**Exercise details**
All of the data that follows needs to be printed again, exactly as it reads.

**Available data**
Lemma list_body_page d pending after limit :
  durable_ok d -> 1 <= limit <= 100 ->
  exists items, Forall2 (holds_in d) (take (Z.to_nat limit) (listing pending after d)) items /\
    list_body collate pending after limit d =
      Ok {| pg_items := items; pg_next_cursor := cursor_after (listing pending after d) limit |}.
Proof.
  intros Hd Hlim. set (M := listing pending after d). set (n := Z.to_nat limit).
  assert (take n (select_page collate pending after (Z.to_nat (limit + 1)) d) = take n M) as Etake.
  { unfold select_page. fold (listing pending after d). rewrite take_take. f_equal. lia. }
  assert ((limit <? Z.of_nat (length (select_page collate pending after (Z.to_nat (limit + 1)) d)))
          = (limit <? Z.of_nat (length M))) as Elen.
  { unfold select_page. fold (listing pending after d). rewrite length_take. fold M. apply eq_true_iff_eq.
    rewrite !Z.ltb_lt. lia. }
  destruct (rows_read d (take n M) Hd) as (items & Hread & Hitems).
  { intros row (k & Hk%list_elem_of_lookup_2 & _)%elem_of_take. by apply listing_in in Hk as [_ Hk]. }
  exists items. split; [exact Hitems|]. unfold list_body. fold n. rewrite Etake, Elen, Hread. cbn [mbind result_bind].
  pose proof (last_forall2 _ _ _ Hitems) as Hlast. unfold cursor_after. fold n.
  assert (Z.of_nat (length items) <= 100) as Hcount.
  { rewrite <- (Forall2_length _ _ _ Hitems), length_take. lia. }
  assert (StoredRunPage_post_init {| pg_items := items; pg_next_cursor := None |} = Ok tt) as Hnone.
  { unfold StoredRunPage_post_init, contract_reject. cbn [pg_items pg_next_cursor when_some].
    rewrite (proj2 (Z.ltb_ge _ _)) by lia. done. }
  destruct (last (take n M)) as [row|], (last items) as [st|]; try done.
  - destruct (holds_opaque _ _ _ Hlast) as [Ho ->].
    destruct (limit <? Z.of_nat (length M)); cbn [mbind result_bind]; [|by rewrite Hnone].
    destruct (cursor_of _ Ho) as (-> & _ & Hv). cbn [mbind result_bind].
    unfold StoredRunPage_post_init, contract_reject in *. cbn [pg_items pg_next_cursor when_some] in *.
    rewrite (proj2 (Z.ltb_ge _ _)) by lia. cbn [reject_if mbind result_bind]. rewrite Hv. done.
  - cbn [mbind result_bind]. by rewrite Hnone.
Qed.

(** ** Following the cursors *)

(** A client that asks for the next page as long as there is one; [None] when
    a page fails or the fuel runs out. *)
Fixpoint visit (fuel : nat) (pending : bool) (cursor : option string) (limit : Z) (w : world) : option (list StoredRun) :=
  match fuel with
  | O => None
  | S fuel =>
      match pg_list collate pending cursor limit w with
      | (Ok page, w') =>
          match pg_next_cursor page with
          | None => Some (pg_items page)
          | Some c => rest ← visit fuel pending (Some c) limit w'; Some (pg_items page ++ rest)
          end
      | (Raise _, _) => None
      end
  end.

Definition cursor_names (cursor : option string) (after : option string) : Prop :=
  match cursor, after with
  | None, None => True
  | Some c, Some a => decode_cursor c = Ok a
  | _, _ => False
  end.

Lemma pg_list_quiet d pending cursor after limit :
  cursor_names cursor after -> 1 <= limit <= 100 ->
  pg_list collate pending cursor limit (World d []) =
    (match list_body collate pending after limit d with
     | Ok p => Ok p
     | Raise e => if catches RunStoreError e then Raise e else raise_ RunStoreError "The PostgreSQL run-store list failed."
     end, World d []).
Proof.
  intros Hc Hlim. unfold pg_list. rewrite lift_bind, (proj2 (Z.leb_le 1 limit)), (proj2 (Z.leb_le limit 100)) by lia.
  cbn [andb negb corrupt reject_if]. rewrite lift_bind.
  assert (match cursor with Some c => a ← decode_cursor c; Ok (Some a) | None => Ok None end = Ok after) as ->.
  { destruct cursor as [c|], after as [a|]; cbn in Hc; try done. by rewrite Hc. }
  unfold query. rewrite store_errors_calm by done. cbn [wd_durable]. unfold later. cbn [wd_weather tl].
  by destruct (list_body collate pending after limit d).
Qed.

Lemma visit_rest d pending limit :
  durable_ok d -> 1 <= limit <= 100 ->
  forall fuel cursor after l1 l2, cursor_names cursor after -> listing pending None d = l1 ++ l2 ->
    listing pending after d = l2 -> (length l2 < fuel)%nat ->
  exists items, visit fuel pending cursor limit (World d []) = Some items /\ Forall2 (holds_in d) l2 items.
Proof.
  intros Hd Hlim fuel. induction fuel as [|fuel IH]; intros cursor after l1 l2 Hc Hall Hl2 Hf; [lia|].
  destruct (list_body_page d pending after limit Hd Hlim) as (items & Hitems & Hpage). cbn [visit].
  rewrite (pg_list_quiet _ _ _ after) by done. rewrite Hpage. cbn [pg_next_cursor pg_items]. rewrite Hl2 in *.
  unfold cursor_after. destruct (last (take (Z.to_nat limit) l2)) as [row|] eqn:Hlast.
  - apply last_Some in Hlast as [k Hk]. destruct (Z.ltb_spec limit (Z.of_nat (length l2))) as [Hmore|Hless].
    + assert (l2 = (k ++ [row]) ++ drop (Z.to_nat limit) l2) as E by (rewrite <- Hk; by rewrite take_drop).
      assert (row ∈ l2) as Hrow by (rewrite E; set_solver).
      rewrite <- Hl2 in Hrow. apply listing_in in Hrow as [_ [i Hi]].
      destruct (do_rows d Hd _ _ Hi) as (st & Hst & Hh & _).
      destruct (holds_opaque d row st (conj Hst Hh)) as [Ho Hid]. rewrite <- Hid in Ho.
      destruct (IH (Some (of_chars (b64_encode (encode (rw_run_id row))))) (Some (rw_run_id row)) (l1 ++ k ++ [row])
                   (drop (Z.to_nat limit) l2)) as (rest & Hrest & Hfr).
      * apply (cursor_of _ Ho).
      * rewrite Hall, E at 1. by rewrite <- !app_assoc.
      * apply (listing_after d pending (l1 ++ k) row); [done|]. rewrite Hall, E at 1. by rewrite <- !app_assoc.
      * rewrite length_drop. lia.
      * exists (items ++ rest). rewrite Hrest. split; [done|]. rewrite <- (take_drop (Z.to_nat limit) l2).
        by apply Forall2_app.
    + exists items. split; [done|]. by rewrite take_ge in Hitems by lia.
  - exists items. split; [done|]. apply last_None in Hlast. rewrite Hlast in Hitems.
    destruct l2 as [|x l2]; [done|]. destruct (Z.to_nat limit) eqn:En; [lia|done].
Qed.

**Solved exercise**
Lemma list_body_page d pending after limit :
  durable_ok d -> 1 <= limit <= 100 ->
  exists items, Forall2 (holds_in d) (take (Z.to_nat limit) (listing pending after d)) items /\
    list_body collate pending after limit d =
      Ok {| pg_items := items; pg_next_cursor := cursor_after (listing pending after d) limit |}.
Proof.
  intros Hd Hlim. set (M := listing pending after d). set (n := Z.to_nat limit).
  assert (take n (select_page collate pending after (Z.to_nat (limit + 1)) d) = take n M) as Etake.
  { unfold select_page. fold (listing pending after d). rewrite take_take. f_equal. lia. }
  assert ((limit <? Z.of_nat (length (select_page collate pending after (Z.to_nat (limit + 1)) d)))
          = (limit <? Z.of_nat (length M))) as Elen.
  { unfold select_page. fold (listing pending after d). rewrite length_take. fold M. apply eq_true_iff_eq.
    rewrite !Z.ltb_lt. lia. }
  destruct (rows_read d (take n M) Hd) as (items & Hread & Hitems).
  { intros row (k & Hk%list_elem_of_lookup_2 & _)%elem_of_take. by apply listing_in in Hk as [_ Hk]. }
  exists items. split; [exact Hitems|]. unfold list_body. fold n. rewrite Etake, Elen, Hread. cbn [mbind result_bind].
  pose proof (last_forall2 _ _ _ Hitems) as Hlast. unfold cursor_after. fold n.
  assert (Z.of_nat (length items) <= 100) as Hcount.
  { rewrite <- (Forall2_length _ _ _ Hitems), length_take. lia. }
  assert (StoredRunPage_post_init {| pg_items := items; pg_next_cursor := None |} = Ok tt) as Hnone.
  { unfold StoredRunPage_post_init, contract_reject. cbn [pg_items pg_next_cursor when_some].
    rewrite (proj2 (Z.ltb_ge _ _)) by lia. done. }
  destruct (last (take n M)) as [row|], (last items) as [st|]; try done.
  - destruct (holds_opaque _ _ _ Hlast) as [Ho ->].
    destruct (limit <? Z.of_nat (length M)); cbn [mbind result_bind]; [|by rewrite Hnone].
    destruct (cursor_of _ Ho) as (-> & _ & Hv). cbn [mbind result_bind].
    unfold StoredRunPage_post_init, contract_reject in *. cbn [pg_items pg_next_cursor when_some] in *.
    rewrite (proj2 (Z.ltb_ge _ _)) by lia. cbn [reject_if mbind result_bind]. rewrite Hv. done.
  - cbn [mbind result_bind]. by rewrite Hnone.
Qed.

(** ** Following the cursors *)

(** A client that asks for the next page as long as there is one; [None] when
    a page fails or the fuel runs out. *)
Fixpoint visit (fuel : nat) (pending : bool) (cursor : option string) (limit : Z) (w : world) : option (list StoredRun) :=
  match fuel with
  | O => None
  | S fuel =>
      match pg_list collate pending cursor limit w with
      | (Ok page, w') =>
          match pg_next_cursor page with
          | None => Some (pg_items page)
          | Some c => rest ← visit fuel pending (Some c) limit w'; Some (pg_items page ++ rest)
          end
      | (Raise _, _) => None
      end
  end.

Definition cursor_names (cursor : option string) (after : option string) : Prop :=
  match cursor, after with
  | None, None => True
  | Some c, Some a => decode_cursor c = Ok a
  | _, _ => False
  end.

Lemma pg_list_quiet d pending cursor after limit :
  cursor_names cursor after -> 1 <= limit <= 100 ->
  pg_list collate pending cursor limit (World d []) =
    (match list_body collate pending after limit d with
     | Ok p => Ok p
     | Raise e => if catches RunStoreError e then Raise e else raise_ RunStoreError "The PostgreSQL run-store list failed."
     end, World d []).
Proof.
  intros Hc Hlim. unfold pg_list. rewrite lift_bind, (proj2 (Z.leb_le 1 limit)), (proj2 (Z.leb_le limit 100)) by lia.
  cbn [andb negb corrupt reject_if]. rewrite lift_bind.
  assert (match cursor with Some c => a ← decode_cursor c; Ok (Some a) | None => Ok None end = Ok after) as ->.
  { destruct cursor as [c|], after as [a|]; cbn in Hc; try done. by rewrite Hc. }
  unfold query. rewrite store_errors_calm by done. cbn [wd_durable]. unfold later. cbn [wd_weather tl].
  by destruct (list_body collate pending after limit d).
Qed.

Lemma visit_rest d pending limit :
  durable_ok d -> 1 <= limit <= 100 ->
  forall fuel cursor after l1 l2, cursor_names cursor after -> listing pending None d = l1 ++ l2 ->
    listing pending after d = l2 -> (length l2 < fuel)%nat ->
  exists items, visit fuel pending cursor limit (World d []) = Some items /\ Forall2 (holds_in d) l2 items.
Proof.
  intros Hd Hlim fuel. induction fuel as [|fuel IH]; intros cursor after l1 l2 Hc Hall Hl2 Hf; [lia|].
  destruct (list_body_page d pending after limit Hd Hlim) as (items & Hitems & Hpage). cbn [visit].
  rewrite (pg_list_quiet _ _ _ after) by done. rewrite Hpage. cbn [pg_next_cursor pg_items]. rewrite Hl2 in *.
  unfold cursor_after. destruct (last (take (Z.to_nat limit) l2)) as [row|] eqn:Hlast.
  - apply last_Some in Hlast as [k Hk]. destruct (Z.ltb_spec limit (Z.of_nat (length l2))) as [Hmore|Hless].
    + assert (l2 = (k ++ [row]) ++ drop (Z.to_nat limit) l2) as E by (rewrite <- Hk; by rewrite take_drop).
      assert (row ∈ l2) as Hrow by (rewrite E; set_solver).
      rewrite <- Hl2 in Hrow. apply listing_in in Hrow as [_ [i Hi]].
      destruct (do_rows d Hd _ _ Hi) as (st & Hst & Hh & _).
      destruct (holds_opaque d row st (conj Hst Hh)) as [Ho Hid]. rewrite <- Hid in Ho.
      destruct (IH (Some (of_chars (b64_encode (encode (rw_run_id row))))) (Some (rw_run_id row)) (l1 ++ k ++ [row])
                   (drop (Z.to_nat limit) l2)) as (rest & Hrest & Hfr).
      * apply (cursor_of _ Ho).
      * rewrite Hall, E at 1. by rewrite <- !app_assoc.
      * apply (listing_after d pending (l1 ++ k) row); [done|]. rewrite Hall, E at 1. by rewrite <- !app_assoc.
      * rewrite length_drop. lia.
      * exists (items ++ rest). rewrite Hrest. split; [done|]. rewrite <- (take_drop (Z.to_nat limit) l2).
        by apply Forall2_app.
    + exists items. split; [done|]. by rewrite take_ge in Hitems by lia.
  - exists items. split; [done|]. apply last_None in Hlast. rewrite Hlast in Hitems.
    destruct l2 as [|x l2]; [done|]. destruct (Z.to_nat limit) eqn:En; [lia|done].
Qed.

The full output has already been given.